--- Task to carry out ---
Your answer should be the lines of the listing that contain the word "requests".

--- Provided data ---
(* ===== verification/EncoderCache.v ===== *)
(** The encoder cache: [src/vllm/v1/core/encoder_cache_manager.py].

    [EncoderCacheManager] keeps which requests reference each cached encoder
    output, the unreferenced entries in the order they became unreferenced, and
    two slot counters.  [EncoderDecoderCacheManager] keeps a counter and two
    buffers of hashes.  The methods are functions on the state. *)
From S2P Require Import Prelude Request.
Local Open Scope Z_scope.

(** * EncoderCacheManager *)

(** The attributes.  [cached] maps an identifier to the ids of the requests that
    reference it; [freeable] is an [OrderedDict], oldest entry first. *)
Record EncoderCacheManager := mkECM {
  cache_size : Z;
  num_free_slots : Z;
  num_freeable_slots : Z;
  cached : gmap (option string) (gset string);
  freeable : list (option string * Z);
  freed : list (option string);
}.

(** [__init__]. *)
Definition ecm_init (size : Z) : EncoderCacheManager := mkECM size size size ∅ [] [].

(** [reset]. *)
Definition ecm_reset (m : EncoderCacheManager) : EncoderCacheManager :=
  mkECM (cache_size m) (cache_size m) (cache_size m) ∅ [] [].

(** [OrderedDict]: [pop(key)], and [d[key] = v] (in place when the key is
    present, at the end otherwise). *)
Fixpoint odict_pop (key : option string) (d : list (option string * Z)) :
    result (Z * list (option string * Z)) :=
  match d with
  | [] => Err KeyError
  | (k, v) :: d =>
      if decide (k = key) then Ok (v, d)
      else '(w, d') ← odict_pop key d; Ok (w, (k, v) :: d')
  end.
Fixpoint odict_set (key : option string) (n : Z) (d : list (option string * Z)) :
    list (option string * Z) :=
  match d with
  | [] => [(key, n)]
  | (k, v) :: d => if decide (k = key) then (k, n) :: d else (k, v) :: odict_set key n d
  end.

(** [check_and_update_cache]. *)
Definition check_and_update_cache (r : Request) (input_id : Z) (m : EncoderCacheManager) :
    result (bool * EncoderCacheManager) :=
  f ← py_index (mm_features r) input_id;
  let mm_hash := identifier f in
  match cached m !! mm_hash with
  | None => Ok (false, m)
  | Some refs =>
      '(fs, fl) ← (if decide (refs = ∅) then
                     '(n, d) ← odict_pop mm_hash (freeable m);
                     Ok (num_freeable_slots m - n, d)
                   else Ok (num_freeable_slots m, freeable m));
      Ok (true, mkECM (cache_size m) (num_free_slots m) fs (<[mm_hash := {[request_id r]} ∪ refs]> (cached m))
                  fl (freed m))
  end.

(** The eviction loop: [popitem(last=False)] until the space is there. *)
Fixpoint evict_loop (num_embeds free : Z) (c : gmap (option string) (gset string))
    (fl : list (option string * Z)) (fr : list (option string)) :
    result (Z * gmap (option string) (gset string) * list (option string * Z) * list (option string)) :=
  if negb (free <? num_embeds) then Ok (free, c, fl, fr) else
  match fl with
  | [] => Err KeyError
  | (mm_hash, n) :: fl =>
      match c !! mm_hash with
      | None => Err KeyError
      | Some _ => evict_loop num_embeds (free + n) (delete mm_hash c) fl (fr ++ [mm_hash])
      end
  end.

(** [can_allocate]. *)
Definition can_allocate (r : Request) (input_id encoder_compute_budget num_embeds_to_schedule : Z)
    (m : EncoderCacheManager) : result (bool * EncoderCacheManager) :=
  num_embeds ← get_num_encoder_embeds input_id r;
  if encoder_compute_budget <? num_embeds then Ok (false, m) else
  let num_embeds := num_embeds + num_embeds_to_schedule in
  if num_embeds <=? num_free_slots m then Ok (true, m) else
  if num_freeable_slots m <? num_embeds then Ok (false, m) else
  '(free, c, fl, fr) ← evict_loop num_embeds (num_free_slots m) (cached m) (freeable m) (freed m);
  Ok (true, mkECM (cache_size m) free (num_freeable_slots m) c fl fr).

(** [allocate]. *)
Definition allocate (r : Request) (input_id : Z) (m : EncoderCacheManager) : result EncoderCacheManager :=
  f ← py_index (mm_features r) input_id;
  let mm_hash := identifier f in
  let c := match cached m !! mm_hash with None => <[mm_hash := ∅]> (cached m) | Some _ => cached m end in
  num_encoder_embeds ← get_num_encoder_embeds input_id r;
  _ ← py_assert (num_encoder_embeds <=? num_free_slots m);
  _ ← py_assert (num_encoder_embeds <=? num_freeable_slots m);
  refs ← of_option KeyError (c !! mm_hash);
  Ok (mkECM (cache_size m) (num_free_slots m - num_encoder_embeds) (num_freeable_slots m - num_encoder_embeds)
        (<[mm_hash := {[request_id r]} ∪ refs]> c) (freeable m) (freed m)).

(** [get_cached_input_ids]. *)
Definition input_cached (r : Request) (m : EncoderCacheManager) (i : Z) : bool :=
  match mm_features r !! Z.to_nat i with
  | Some f => bool_decide (is_Some (cached m !! identifier f))
  | None => false
  end.
Definition get_cached_input_ids (r : Request) (m : EncoderCacheManager) : list Z :=
  filter (fun i => input_cached r m i = true) (py_range 0 (py_len (mm_features r))).

(** [free_encoder_input]. *)
Definition free_encoder_input (r : Request) (input_id : Z) (m : EncoderCacheManager) :
    result EncoderCacheManager :=
  f ← py_index (mm_features r) input_id;
  let mm_hash := identifier f in
  match cached m !! mm_hash with
  | None => Ok m
  | Some refs =>
      if decide (refs = ∅) then Ok m else
      let refs := refs ∖ {[request_id r]} in
      let c := <[mm_hash := refs]> (cached m) in
      if decide (refs = ∅) then
        num_encoder_embeds ← get_num_encoder_embeds input_id r;
        Ok (mkECM (cache_size m) (num_free_slots m) (num_freeable_slots m + num_encoder_embeds) c
              (odict_set mm_hash num_encoder_embeds (freeable m)) (freed m))
      else Ok (mkECM (cache_size m) (num_free_slots m) (num_freeable_slots m) c (freeable m) (freed m))
  end.

(** [free]; [order] lists the set of cached inputs in the order it is iterated. *)
Definition ecm_free (r : Request) (order : list Z) (m : EncoderCacheManager) : result EncoderCacheManager :=
  foldM (fun m input_id => free_encoder_input r input_id m) order m.

(** [get_freed_mm_hashes]. *)
Definition get_freed_mm_hashes (m : EncoderCacheManager) : list (option string) * EncoderCacheManager :=
  (freed m, mkECM (cache_size m) (num_free_slots m) (num_freeable_slots m) (cached m) (freeable m) []).

(** * Budget *)

(** The fields of [SchedulerConfig] the budget reads. *)
Record EncoderConfig := mkEncCfg {
  disable_chunked_mm_input : bool;
  max_num_batched_tokens : Z;
  max_num_encoder_input_tokens : Z;
  encoder_cache_size : Z;
}.

(** [compute_mm_encoder_budget]: compute budget and cache size; the mapping is
    its list of values. *)
Definition compute_mm_encoder_budget (cfg : EncoderConfig) (mm_max_toks_per_item : list Z) : result (Z * Z) :=
  match mm_max_toks_per_item with
  | [] => Ok (0, 0)
  | x :: l =>
      let max_tokens_per_mm_item := fold_left Z.max l x in
      if disable_chunked_mm_input cfg && (max_num_batched_tokens cfg <? max_tokens_per_mm_item)
      then Err ValueError
      else Ok (Z.max (max_num_encoder_input_tokens cfg) max_tokens_per_mm_item,
               Z.max (encoder_cache_size cfg) max_tokens_per_mm_item)
  end.

(** * EncoderDecoderCacheManager *)
Module EncDec.
Record EncoderDecoderCacheManager := mkEDM {
  cache_size : Z;
  num_free_slots : Z;
  allocated : list (option string);
  to_free : list (option string);
}.

Definition init (size : Z) : EncoderDecoderCacheManager := mkEDM size size [] [].
Definition reset (m : EncoderDecoderCacheManager) : EncoderDecoderCacheManager :=
  mkEDM (cache_size m) (cache_size m) [] [].
Definition check_and_update_cache (r : Request) (input_id : Z) (m : EncoderDecoderCacheManager) :
    bool * EncoderDecoderCacheManager := (false, m).

Definition can_allocate (r : Request) (input_id encoder_compute_budget num_embeds_to_schedule : Z)
    (m : EncoderDecoderCacheManager) : result bool :=
  num_encoder_embeds ← get_num_encoder_embeds input_id r;
  if encoder_compute_budget <? num_encoder_embeds then Ok false else
  Ok (num_encoder_embeds + num_embeds_to_schedule <=? num_free_slots m).

Definition allocate (r : Request) (input_id : Z) (m : EncoderDecoderCacheManager) :
    result EncoderDecoderCacheManager :=
  num_encoder_embeds ← get_num_encoder_embeds input_id r;
  f ← py_index (mm_features r) input_id;
  Ok (mkEDM (cache_size m) (num_free_slots m - num_encoder_embeds) (allocated m ++ [identifier f]) (to_free m)).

--- Your response ---
    [EncoderCacheManager] keeps which requests reference each cached encoder
(** The attributes.  [cached] maps an identifier to the ids of the requests that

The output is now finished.